Scan the data. Collect each line that contains the word "mbind".
Data under study below:
(** ** Data *)

(** the message that answers [item], and why there is none *)
Definition answers env (nm : manager) (item : InvItem) (m : nat * string * list byte * bool) : Prop :=
  match inv_type item with
  | InvBlock => exists store bytes, m_block_store nm = Some store /\ load_block store (inv_hash item) = Ok bytes /\ m = (pe_writer env, "block", bytes, true)
  | InvTx => exists mp entry, m_mempool nm = Some mp /\ txs mp !! inv_hash item = Some entry /\ m = (pe_writer env, "tx", tx_to_bytes (e_tx entry), true)
  | _ => False
  end.
Definition unavailable (nm : manager) (served : Z) (item : InvItem) : Prop :=
  match inv_type item with
  | InvBlock => served = MAX_BLOCKS_PER_GETDATA \/ forall store bytes, m_block_store nm = Some store -> load_block store (inv_hash item) = Ok bytes -> MAX_MESSAGE_SIZE < zlen bytes
  | InvTx => forall mp entry, m_mempool nm = Some mp -> txs mp !! inv_hash item = Some entry -> MAX_MESSAGE_SIZE < zlen (tx_to_bytes (e_tx entry))
  | _ => True
  end.
Definition block_count (l : list InvItem) : Z := zlen (filter (fun item => is_inv InvBlock item = true) l).

Section Data.
Context (env : PeerEnv) (Hdel : forall k, pe_delivers env k = true).

Definition sent_more w (l : list (nat * string * list byte * bool)) : world := mkWorld (w_nm w) (w_sent w ++ l) (w_spawned w).

Lemma attempt_send command payload w ok w' : is_ok (set_command (String.list_byte_of_string command)) = true -> attempt (send env command payload) w = Returned ok w' ->
  if ok then w' = sent_more w [(pe_writer env, command, payload, true)] else w' = w /\ MAX_MESSAGE_SIZE < zlen payload.
Proof.
  intros [c Hc]%is_ok_Ok. unfold attempt, send, send_on, message_new. rewrite Hdel, Hc. destruct (zlen payload >? MAX_MESSAGE_SIZE) eqn:E; cbn; intros [= <- <-]; [|done]. split; [done|lia].
Qed.

(** one item is answered or reported, never both *)
Lemma serve_item_step nf served item w nf' served' w' : served <= MAX_BLOCKS_PER_GETDATA -> serve_item env (nf, served) item w = Returned (nf', served') w' ->
  (exists m, answers env (w_nm w) item m /\ nf' = nf /\ w' = sent_more w [m] /\ served' = served + (if is_inv InvBlock item then 1 else 0) /\ served' <= MAX_BLOCKS_PER_GETDATA) \/
  (unavailable (w_nm w) served item /\ nf' = nf ++ [item] /\ w' = w /\ served' = served).
Proof.
  intros Hs. unfold serve_item, answers, unavailable, is_inv, mbind, task_bind, nm_get. destruct (inv_type item) eqn:Et; cbn [inv_type_code Z.eqb Pos.eqb]; [| |intros [= <- <- <-]; by right..].
  - destruct (m_mempool (w_nm w)) as [mp|]; [|intros [= <- <- <-]; right; split; [intros; by simplify_eq|done]]. destruct (txs mp !! inv_hash item) as [entry|] eqn:Ee; [|intros [= <- <- <-]; right; split; [|done]; intros; by simplify_eq].
    destruct (attempt _ w) as [ok w1| | |] eqn:Ea; [|done..]. apply attempt_send in Ea; [|done]. destruct ok; intros [= <- <- <-].
    + left. eexists. split; [by eexists _, _|]. split_and!; [done|done|lia|lia].
    + destruct Ea as [-> Hm]. right. split; [|done]. intros; by simplify_eq.
  - destruct (served >=? MAX_BLOCKS_PER_GETDATA) eqn:Es; [intros [= <- <- <-]; right; split; [left; lia|done]|]. destruct (m_block_store (w_nm w)) as [store|]; [|intros [= <- <- <-]; right; split; [by right|done]].
    destruct (load_block store (inv_hash item)) as [bytes| |] eqn:El; [|intros [= <- <- <-]; right; split; [right; congruence|done]|done].
    destruct (attempt _ w) as [ok w1| | |] eqn:Ea; [|done..]. apply attempt_send in Ea; [|done]. destruct ok; intros [= <- <- <-].
    + left. eexists. split; [by eexists _, _|]. split_and!; [done|done|lia|lia].
    + destruct Ea as [-> Hm]. right. split; [|done]. right. intros store0 bytes0 [= <-] El0. congruence.
Qed.

Lemma serve_items items : forall nf served w nf' served' w', served <= MAX_BLOCKS_PER_GETDATA -> each (serve_item env) (nf, served) items w = Returned (nf', served') w' ->
  exists found missing sent, items ≡ₚ found ++ missing /\ nf' = nf ++ missing /\ w' = sent_more w sent /\ Forall2 (answers env (w_nm w)) found sent /\
    served' = served + block_count found /\ served' <= MAX_BLOCKS_PER_GETDATA /\ Forall (fun item => unavailable (w_nm w) served' item) missing.
Proof.
  induction items as [|item items IH]; intros nf served w nf' served' w' Hs; cbn [each]; unfold mbind, task_bind.
  { intros [= <- <- <-]. exists [], [], []. rewrite !app_nil_r. unfold sent_more, block_count. rewrite !app_nil_r. destruct w. change (zlen (filter _ [])) with 0. rewrite Z.add_0_r. split_and!; [done|done|done|constructor|done|done|constructor]. }
  destruct (serve_item env (nf, served) item w) as [[nf1 served1] w1| | |] eqn:E1; [|done..]. intros E2. apply serve_item_step in E1 as [(m & Ha & -> & -> & Es & Hs1)|(Hu & -> & -> & ->)]; [| |done].
  - apply IH in E2 as (found & missing & sent & Hp & -> & -> & Hf & -> & Hle & Hu); [|done]. exists (item :: found), missing, (m :: sent). unfold sent_more. cbn [w_nm w_sent w_spawned app]. rewrite <- app_assoc.
    split_and!; [by constructor|done|done|by constructor| |done|done]. rewrite Es. unfold block_count. rewrite filter_cons. destruct (decide _) as [Ei|Ei]; [rewrite Ei, zlen_cons; lia|]. destruct (is_inv InvBlock item); [done|lia].
  - apply IH in E2 as (found & missing & sent & Hp & -> & -> & Hf & -> & Hle & Hm); [|done]. exists found, (item :: missing), sent. rewrite <- app_assoc.
    split_and!; [by rewrite Hp, Permutation_middle|done|done|done|done|done|]. constructor; [|done]. revert Hu. unfold unavailable. destruct (inv_type item); [done| |done..]. intros [Hu|Hu]; [left|by right].
    pose proof (zlen_nonneg (filter (fun item => is_inv InvBlock item = true) found)). unfold block_count in *. lia.
Qed.
End Data.

(** C25: every item of a getdata request is answered once.  While messages get
    through, each item is either sent, as the stored block or the pool's transaction, or
    listed in one notfound message at the end, never both; at most 16 blocks are sent
    per request; and an item is reported missing only when the node does not have it, it
    is of a kind that is not served, it does not fit a message, or the 16 blocks
    were used up.  The state of the node does not change. *)
Theorem getdata_answers env payload items w w' : (forall k, pe_delivers env k = true) -> message_inv_from_bytes payload = Ok items -> handle_getdata env payload w = Returned tt w' ->
  exists found missing sent, items ≡ₚ found ++ missing /\ Forall2 (answers env (w_nm w)) found sent /\ block_count found <= 16 /\
    Forall (unavailable (w_nm w) (block_count found)) missing /\ w_nm w' = w_nm w /\
    w_sent w' = w_sent w ++ sent ++ (if zlen missing =? 0 then [] else [(pe_writer env, "notfound", message_inv_to_bytes missing, true)]).
Proof.
  intros Hdel Hp. unfold handle_getdata, mbind, task_bind, with_context at 1, of_res. rewrite Hp. destruct (each (serve_item env) ([], 0) items w) as [[nf served] w1| | |] eqn:E; [|done..].
  apply (serve_items env Hdel) in E as (found & missing & sent & Hpm & -> & -> & Hf & -> & Hle & Hu); [|done]. cbn [app]. intros H. exists found, missing, sent. rewrite Z.add_0_l in *. split_and!; [done..| |].
  - destruct (zlen missing =? 0); [by injection H as <-|]. unfold with_context, send, send_on in H. destruct (message_new _ _) in H; [|done|done]. rewrite Hdel in H. by injection H as <-.
  - destruct (zlen missing =? 0); [injection H as <-; by rewrite app_nil_r|]. unfold with_context, send, send_on in H. destruct (message_new _ _) in H; [|done|done]. rewrite Hdel in H. injection H as <-. cbn. by rewrite <- app_assoc.
Qed.
End Serving.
End of Data under study.
*Result*:
  intros Hs. unfold serve_item, answers, unavailable, is_inv, mbind, task_bind, nm_get. destruct (inv_type item) eqn:Et; cbn [inv_type_code Z.eqb Pos.eqb]; [| |intros [= <- <- <-]; by right..].
  induction items as [|item items IH]; intros nf served w nf' served' w' Hs; cbn [each]; unfold mbind, task_bind.
  intros Hdel Hp. unfold handle_getdata, mbind, task_bind, with_context at 1, of_res. rewrite Hp. destruct (each (serve_item env) ([], 0) items w) as [[nf served] w1| | |] eqn:E; [|done..].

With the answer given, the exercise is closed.